Author
Listed:
- Hengchao Shi
(Fudan University)
- Xinyi Liu
(Fudan University)
- Ming Zheng
(Fudan University)
- Wen Yu
(Fudan University)
Abstract
Case–control sampling is a commonly used retrospective sampling design to alleviate imbalanced structure of binary data. When fitting the logistic regression model with case-control data, although the slope parameter of the model can be consistently estimated, the intercept parameter is not identifiable, and the marginal case proportion is not estimatable, either. We consider the situations in which besides the case-control data from a main study, called internal study, there also exists summary-level information from related external studies. An empirical likelihood based approach is proposed to make inference for the logistic model by incorporating the internal case-control data and external information. We show that the intercept parameter is identifiable with the help of external information, and then all the regression parameters as well as the marginal case proportion can be estimated consistently.
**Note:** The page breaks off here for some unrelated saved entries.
(** An argument passed by position binds like the same argument passed by
    name. *)
Lemma getcallargs_positional_or_named (func : FuncDecl) (pos : list PyVal)
    (named : PyDict) (n : string) (v : PyVal) :
  NoDup (fn_args func) ->
  fn_args func !! length pos = Some n ->
  dict_get n named = None ->
  same_binding (getcallargs func (pos ++ [v]) named)
               (getcallargs func pos (named ++ [(n, v)])).
Proof.
  intros Hnodup Hn Hnamed. rewrite !getcallargs_unfold.
  set (args := fn_args func) in *.
  rewrite (bind_positional_snoc args pos n v [] Hn), bind_named_app.
  rewrite length_app. cbn [length]. rewrite Nat.add_1_r.
  assert (Hlt : (length pos < length args)%nat) by (eapply lookup_lt_Some, Hn).
  pose proof (bind_named_set args named n v (bind_positional args pos [])
                _ Hnamed (dict_equiv_refl _)) as Hset.
  destruct (bind_named args named (bind_positional args pos []))
    as [x | e | w] eqn:Hx.
  - cbn [fmap res_fmap] in Hset.
    destruct (same_binding_ok_l _ _ Hset) as [x' [-> Hx']].
    cbn [mbind res_bind bind_named].
    assert (Hin : existsb (String.eqb n) args = true).
    { apply existsb_eqb_In. eapply lookup_In, Hn. }
    rewrite Hin. cbn [negb].
    rewrite (bind_named_mem _ _ _ _ _ Hnamed Hx).
    rewrite (bind_positional_fresh args pos _ n Hnodup Hn) by lia.
    change (Ok (dict_set n v x) ≫= getcallargs_checks func (length pos))
      with (getcallargs_checks func (length pos) (dict_set n v x)).
    destruct (decide (S (length pos) < length args)%nat) as [Hmore | Hlast].
    + rewrite getcallargs_checks_next by exact Hmore.
      apply getcallargs_checks_equiv, Hx'.
    + assert (Hall : forall a, In a args -> dict_mem a (dict_set n v x) = true).
      { intros a Ha. apply list_elem_of_In, list_elem_of_lookup in Ha.
        destruct Ha as [i Hi]. rewrite dict_mem_set.
        pose proof (lookup_lt_Some _ _ _ Hi) as Hilt.
        destruct (decide (i = length pos)) as [-> | Hne].
        - rewrite Hn in Hi. inversion Hi; subst.
          rewrite String.eqb_refl. reflexivity.
        - apply orb_true_iff. right.
          apply (bind_named_grows _ _ _ _ _ Hx).
          apply (bind_positional_has args pos [] i a Hi). lia. }
      rewrite (getcallargs_checks_all func (length pos) (dict_set n v x))
        by (fold args; first [lia | exact Hall]).
      rewrite (getcallargs_checks_all func (S (length pos)) x').
      * exact Hx'.
      * fold args. lia.
      * fold args. intros a Ha. rewrite (dict_equiv_mem _ _ a Hx').
        apply Hall, Ha.
  - cbn in Hset.
    destruct (bind_named args named (dict_set n v (bind_positional args pos [])))
      as [x' | e' | w']; cbn in *; try contradiction.
    exact Hset.
  - cbn in Hset.
    destruct (bind_named args named (dict_set n v (bind_positional args pos [])))
      as [x' | e' | w']; cbn in *; try contradiction.
    exact Hset.
Qed.

Lemma check_required_set (req : list string) (d : PyDict) (n : string)
    (v : PyVal) :
  ~ In n req -> check_required req (dict_set n v d) = check_required req d.
Proof.
  induction req as [| a req IH]; intros Hn; cbn; [reflexivity |].
  rewrite dict_mem_set.
  assert (Ha : String.eqb a n = false).
  { apply String.eqb_neq. intros ->. apply Hn. left. reflexivity. }
  rewrite Ha. cbn [orb]. rewrite IH; [reflexivity |].
  intros Hin. apply Hn. right. exact Hin.
Qed.

Lemma fill_defaults_set (opt : list string) (ds : list PyVal)
    (x x' : PyDict) (n : string) (d : PyVal) :
  dict_get n (combine opt ds) = Some d ->
  dict_mem n x = false ->
  dict_equiv x' (dict_set n d x) ->
  dict_equiv (fill_defaults opt ds x) (fill_defaults opt ds x').
Proof.
  revert ds x x'. induction opt as [| a opt IH]; intros ds x x' Hd Hx Heq.
  - discriminate.
  - destruct ds as [| d0 ds]; [discriminate |]. cbn in Hd |- *.
    rewrite (dict_equiv_mem _ _ a Heq), dict_mem_set.
    destruct (String.eqb_spec n a) as [<- | Hne].
    + inversion Hd; subst. rewrite String.eqb_refl, Hx. cbn [orb].
      apply fill_defaults_equiv, dict_equiv_sym, Heq.
    + assert (Ha : String.eqb a n = false)
        by (apply String.eqb_neq; congruence).
      rewrite Ha. cbn [orb]. destruct (dict_mem a x) eqn:Hax.
      * apply (IH _ _ _ Hd Hx Heq).
      * apply (IH _ _ _ Hd).
        -- rewrite dict_mem_set, Hx.
           apply String.eqb_neq in Hne. rewrite Hne. reflexivity.
        -- eapply dict_equiv_trans; [apply dict_equiv_set, Heq |].
           apply dict_set_swap. congruence.
Qed.

Lemma dict_get_combine_In (n : string) (opt : list string)
    (ds : list PyVal) (d : PyVal) :
  dict_get n (combine opt ds) = Some d -> In n opt.
Proof.
  revert ds. induction opt as [| a opt IH]; intros ds Hd; [discriminate |].
  destruct ds as [| d0 ds]; [discriminate |]. cbn in Hd.
  destruct (String.eqb_spec n a) as [-> | Hne].
  - left. reflexivity.
  - right. eapply IH, Hd.
Qed.

(** A parameter left out binds like the same parameter passed by name with
    its default value. *)
Lemma getcallargs_default (func : FuncDecl) (pos : list PyVal)
    (named : PyDict) (n : string) (d : PyVal) (i : nat) :
  NoDup (fn_args func) ->
  fn_args func !! i = Some n ->
  (length pos <= i)%nat ->
  default_of func n = Some d ->
  dict_get n named = None ->
  same_binding (getcallargs func pos named)
               (getcallargs func pos (named ++ [(n, d)])).
Proof.
  intros Hnodup Hn Hi Hd Hnamed. rewrite !getcallargs_unfold.
  rewrite bind_named_app.
  destruct (bind_named (fn_args func) named
              (bind_positional (fn_args func) pos [])) as [x | e | w] eqn:Hx;
    [| reflexivity..].
  cbn [mbind res_bind bind_named].
  assert (Hin : existsb (String.eqb n) (fn_args func) = true).
  { apply existsb_eqb_In. eapply lookup_In, Hn. }
  rewrite Hin. cbn [negb].
  assert (Hfresh : dict_mem n x = false).
  { rewrite (bind_named_mem _ _ _ _ _ Hnamed Hx).
    apply (bind_positional_fresh _ pos i n Hnodup Hn Hi). }
  rewrite Hfresh.
  change (Ok (dict_set n d x) ≫= getcallargs_checks func (length pos))
    with (getcallargs_checks func (length pos) (dict_set n d x)).
  pose proof (lookup_lt_Some _ _ _ Hn) as Hlt.
  unfold getcallargs_checks, default_of in *.
  set (args := fn_args func) in *.
  set (k := (length args - length (fn_defaults func))%nat) in *.
  replace (length args <? length pos)%nat with false
    by (symmetry; apply Nat.ltb_ge; lia).
  replace (length pos <? length args)%nat with true
    by (symmetry; apply Nat.ltb_lt; lia).
  assert (Hreq : ~ In n (firstn k args)).
  { intros Hreq. apply dict_get_combine_In in Hd.
    rewrite <- (take_drop k args) in Hnodup.
    apply NoDup_app in Hnodup as (_ & Hdisj & _).
    apply (Hdisj n); apply list_elem_of_In; assumption. }
  rewrite (check_required_set _ x n d Hreq).
  destruct (check_required (firstn k args) x) as [[] | e | w];
    cbn; try reflexivity.
  apply (fill_defaults_set _ _ x _ n d Hd Hfresh), dict_equiv_refl.
Qed.

(** ** Formatting reads its keyword arguments by name only *)

Lemma format_field_equiv (kwargs kwargs' : PyDict) (name : string) :
  dict_equiv kwargs kwargs' ->
  format_field kwargs name = format_field kwargs' name.
Proof. intros Heq. unfold format_field. rewrite (Heq name). reflexivity. Qed.

Lemma format_markup_equiv (kwargs kwargs' : PyDict) (m : Markup)
    (out : string) :
  dict_equiv kwargs kwargs' ->
  format_markup kwargs m out = format_markup kwargs' m out.
Proof.
  intros Heq. revert out. induction m as [| e | w | lit f more IH];
    intros out; cbn; try reflexivity.
  destruct f as [name |]; [| apply IH].
  rewrite (format_field_equiv _ _ name Heq).
  destruct (format_field kwargs' name); cbn; [apply IH | reflexivity..].
Qed.

Lemma inner_bind_url (r : Route) (self : PyVal) (args : list PyVal)
    (kwargs : PyDict) :
  snd <$> inner_bind r self args kwargs =
  getcallargs (rt_func r) (self :: args) kwargs
  ≫= str_format (rt_url_format r).
Proof.
  unfold inner_bind.
  destruct (getcallargs (rt_func r) (self :: args) kwargs) as [p | e | w];
    cbn; try reflexivity.
  destruct (str_format (rt_url_format r) p); reflexivity.
Qed.

Lemma same_binding_url (template : string) (r1 r2 : Res PyDict) :
  same_binding r1 r2 ->
  r1 ≫= str_format template = r2 ≫= str_format template.
Proof.
  destruct r1 as [d1 | e1 | w1], r2 as [d2 | e2 | w2]; cbn;
    intros H; try contradiction; try congruence.
  apply format_markup_equiv, H.
Qed.

Lemma py_str_primitive (v : PyVal) :
  is_primitive v = true -> py_str v = Ok (py_text v).
Proof.
  destruct v as [| [] | | | | | | |]; cbn; intros H;
    try discriminate; reflexivity.
Qed.

Lemma field_value_primitive (params : PyDict) (name : string) :
  bound_to_primitive params (Field name) = true ->
  field_value params name = Ok (segment_text params (Field name)).
Proof.
  unfold field_value. cbn. destruct (dict_get name params) as [v |];
    [apply py_str_primitive | discriminate].
Qed.

Lemma substitute_primitives (params : PyDict) (segs : list Segment) :
  bound_to_primitives params segs = true ->
  substitute params segs = Ok (fill_template params segs).
Proof.
  unfold bound_to_primitives.
  induction segs as [| seg segs IH]; intros Hbound; [reflexivity |].
  cbn [forallb] in Hbound. apply andb_true_iff in Hbound as [Hseg Htail].
  specialize (IH Htail). destruct seg as [text | name]; cbn [substitute].
  - rewrite IH. reflexivity.
  - rewrite (field_value_primitive params name Hseg), IH. reflexivity.
Qed.

Lemma substitute_missing (params : PyDict) (pre post : list Segment)
    (p : string) :
  bound_to_primitives params pre = true ->
  dict_get p params = None ->
  substitute params (pre ++ Field p :: post) = Raise (KeyError p).
Proof.
  unfold bound_to_primitives.
  induction pre as [| seg pre IH]; intros Hbound Hp.
  - cbn. unfold field_value. rewrite Hp. reflexivity.
  - cbn [forallb] in Hbound. apply andb_true_iff in Hbound as [Hseg Htail].
    specialize (IH Htail Hp).
    destruct seg as [text | name]; cbn [substitute app].
    + rewrite IH. reflexivity.
    + rewrite (field_value_primitive params name Hseg), IH. reflexivity.
Qed.

Lemma items_route_declared :
  get "todos/{id}/items/{kind}" list_items = Ok items_route.
Proof. reflexivity. Qed.

(** ** Declaration *)

Lemma names_of_chunk (lit : string) (m : Markup) (segs : list Segment) :
  names_of m segs -> names_of (MkChunk lit None m) segs.
Proof.
  intros [names [Hnames Hskip]]. exists (None :: names). split.
  - cbn. rewrite Hnames. reflexivity.
  - intros x. cbn. apply Hskip.
Qed.

Lemma field_names_literal (text tail : string) (segs : list Segment) :
  (forall acc, names_of (markup_from tail (InLiteral acc)) segs) ->
  forall acc,
    names_of (markup_from (escape_braces text ++ tail) (InLiteral acc)) segs.
Proof.
  intros Htail. induction text as [| c text IH]; intros acc.
  - apply Htail.
  - cbn [escape_braces].
    destruct (Ascii.eqb c "{") eqn:Hopen; [| destruct (Ascii.eqb c "}") eqn:Hclose].
    + rewrite !str_app_cons. cbn [markup_from Ascii.eqb Bool.eqb].
      apply names_of_chunk, IH.
    + rewrite !str_app_cons. cbn [markup_from Ascii.eqb Bool.eqb].
      apply names_of_chunk, IH.
    + rewrite str_app_cons. cbn [markup_from]. rewrite Hopen, Hclose.
      apply IH.
Qed.

Lemma field_names_render (segs : list Segment) :
  forallb plain_segment segs = true ->
  forall acc,
    names_of (markup_from (render_template segs) (InLiteral acc)) segs.
Proof.
  induction segs as [| seg segs IH]; intros Hplain acc.
  - cbn [render_template markup_from].
    destruct (String.eqb acc ""); [exists [] | exists [None]];
      split; reflexivity.
  - cbn [forallb] in Hplain. apply andb_true_iff in Hplain as [Hseg Hsegs].
    specialize (IH Hsegs). destruct seg as [text | name].
    + cbn [render_template render_segment].
      destruct (field_names_literal text _ segs IH acc) as [names [Hn Hs]].
      exists names. split; [exact Hn | exact Hs].
    + cbn [render_template plain_segment] in *.
      rewrite render_field_shape.
      unfold plain_name in Hseg.
      rewrite !andb_true_iff, !negb_true_iff in Hseg.
      destruct Hseg as [[Hne _] Hchars].
      destruct name as [| c name]; [discriminate Hne |].
      assert (Hc : Ascii.eqb c "{" = false).
      { cbn [list_ascii_of_string forallb] in Hchars.
        apply andb_true_iff in Hchars as [Hc _].
        destruct (plain_char_eqb c Hc) as [Hopen _]. exact Hopen. }
      rewrite str_app_cons, (markup_enter_field c _ acc Hc).
      rewrite <- str_app_cons.
      rewrite (markup_field_name (String c name) _ acc "" Hchars).
      rewrite str_app_nil_l.
      destruct (IH "") as [names [Hn Hs]].
      exists (Some (String c name) :: names). split.
      * cbn. rewrite Hn. reflexivity.
      * intros x. cbn [in_skipped existsb is_field]. f_equal. apply Hs.
Qed.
The proposed method also accounts for the possible variability in external studies. The optimal way to utilize external information is discussed. The resultant estimators are shown to be asymptotically normally distributed. Simulation results show favorable evidence for the theoretical findings and reveal that the integration of external information may increase the estimation efficiency and predictive accuracy. Two real data sets are analyzed for illustration.
Suggested Citation
Hengchao Shi & Xinyi Liu & Ming Zheng & Wen Yu, 2025.
"Statistical inference for case-control logistic regression via integrating external summary data,"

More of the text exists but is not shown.